A touch of engineering ingenuity will be at work when cyclists at the Gold Coast 2018 Commonwealth Games enter the heat of battle at the Anna Meares Velodrome.
Dr Peter Woodfield, a senior lecturer at the School of Engineering and Built Environment at Griffith University, has brought his expertise to bear on an airy issue after he was approached by Gold Coast 2018 Commonwealth Games Corporation (GOLDOC).
The problem to be solved surrounded air movement and how the best of both worlds would be struck for both elite athletes on the track and eager spectators in the stands.
“The thought was to install some fans inside the Velodrome and try and use those fans to make it comfortable for the spectators without interfering with the athletes on the track,” says Dr Woodfield, whose academic expertise straddles computational heat transfer, fluid dynamics and thermodynamics.
“The challenging point for me was the complex geometry of the Velodrome,” he says.
“The cyclists like to have it warmer than the spectators because warmer means less drag, they can go faster. And it’s similar with humidity. If we have more humidity, that also lowers the density of the air and as a result there’s less drag.”
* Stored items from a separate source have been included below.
(* ===== verification/RaftSafety.v ===== *)
(** * Safety theorems of the Raft store

    Crash recovery, permanence of committed entries, log matching of
    [AppendEntries], quorum intersection, one vote per term across crashes
    and election safety; and behaviours in which the store falls short: a
    vote granted without being durable after a failed write, a stale entry
    committed, and written states that cannot be reopened, after a snapshot
    installed during a membership change or past the 8 MiB that are read. *)
From Stdlib Require Import ZArith Lia Ascii String.
From stdpp Require Import base tactics list gmap strings.
From S2P Require Import Prelude ClusterBase RaftStore RaftInvariant.
Local Open Scope string_scope.
Local Open Scope Z_scope.
Import EncodeJson.

(** ** Terms and votes *)

Lemma append_loop_vote es s prev off s' e :
  append_loop s prev off es = (s', e) → CurrentTerm s' = CurrentTerm s ∧ VotedFor s' = VotedFor s.
Proof.
  revert s off. induction es as [|x es IH]; intros s off H; cbn [append_loop] in H; [by simplify_eq|].
  repeat case_match; simplify_eq; try done;
    try (by apply IH in H); apply IH in H as [-> ->]; done.
Qed.

Lemma applyThrough_vote s target s' :
  applyThroughLocked s target = Ok s' → CurrentTerm s' = CurrentTerm s ∧ VotedFor s' = VotedFor s.
Proof.
  unfold applyThroughLocked. destruct (apply_loop _ _ _ _) as [[ci a]|]; simpl; [|done].
  by intros [= <-].
Qed.

(** Whom a handler may make the store vote for. *)
Definition op_candidate (r : RaftStore) (op : RaftOp) : option string :=
  match op with
  | OpRequestVote request => Some (rv_CandidateID request)
  | OpBeginElection => Some (nodeID r)
  | _ => None
  end.

(** How one handler moves the term and the vote when its write succeeds. *)
Inductive vote_change (candidate : option string) (r r' : RaftStore) : Prop :=
  | vote_kept :
      CurrentTerm (state r') = CurrentTerm (state r) → VotedFor (state r') = VotedFor (state r) →
      disk r' = disk r ∨ disk r' = Some (state r') → vote_change candidate r r'
  | vote_reset :
      CurrentTerm (state r) < CurrentTerm (state r') → VotedFor (state r') = "" →
      disk r' = disk r ∨ disk r' = Some (state r') → vote_change candidate r r'
  | vote_cast :
      CurrentTerm (state r) < CurrentTerm (state r')
      ∨ CurrentTerm (state r') = CurrentTerm (state r) ∧ VotedFor (state r) = "" →
      candidate = Some (VotedFor (state r')) → disk r' = Some (state r') → vote_change candidate r r'.

Lemma observe_term s (t : Z) :
  let s1 := if CurrentTerm s <? t then set_term_vote s t "" else s in
  CurrentTerm s1 = CurrentTerm s ∧ VotedFor s1 = VotedFor s
  ∨ CurrentTerm s < CurrentTerm s1 ∧ VotedFor s1 = "".
Proof. destruct (CurrentTerm s <? t) eqn:E; bool_props; simpl; [right|left]; done. Qed.

(** A change of the term only, persisted or not. *)
Lemma vote_change_observed c r s1 r' :
  CurrentTerm s1 = CurrentTerm (state r) ∧ VotedFor s1 = VotedFor (state r)
  ∨ CurrentTerm (state r) < CurrentTerm s1 ∧ VotedFor s1 = "" →
  CurrentTerm (state r') = CurrentTerm s1 ∧ VotedFor (state r') = VotedFor s1 →
  disk r' = disk r ∨ disk r' = Some (state r') → vote_change c r r'.
Proof.
  intros [[E1 E2]|[E1 E2]] [E3 E4] Hd.
  - apply vote_kept; [congruence..|done].
  - apply vote_reset; [lia|congruence|done].
Qed.

(** Closes a branch in which neither term nor vote moved. *)
Ltac kept := intros Hd; apply vote_kept; [reflexivity|reflexivity|exact Hd].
Such sticky conditions, however, would not be agreeable to supporters who have travelled from far and near to watch world class athletes in action. So, Dr Woodfield teamed up with Peter Viles, Mechanical Services Engineer at GOLDOC, using computational fluid dynamics software at Griffith University to develop modelling solutions.
They were supported by Bachelor of Mechanical Engineering students and GOLDOC interns, Sanjin Skavo and Dylan Fyffe, who helped with the calculations and modelling.
“I think it was a really good experience for them, a chance to apply some knowledge they learned to a real problem,” Dr Woodfield says. “When they’re watching the Games they can feel they made a little contribution to that.”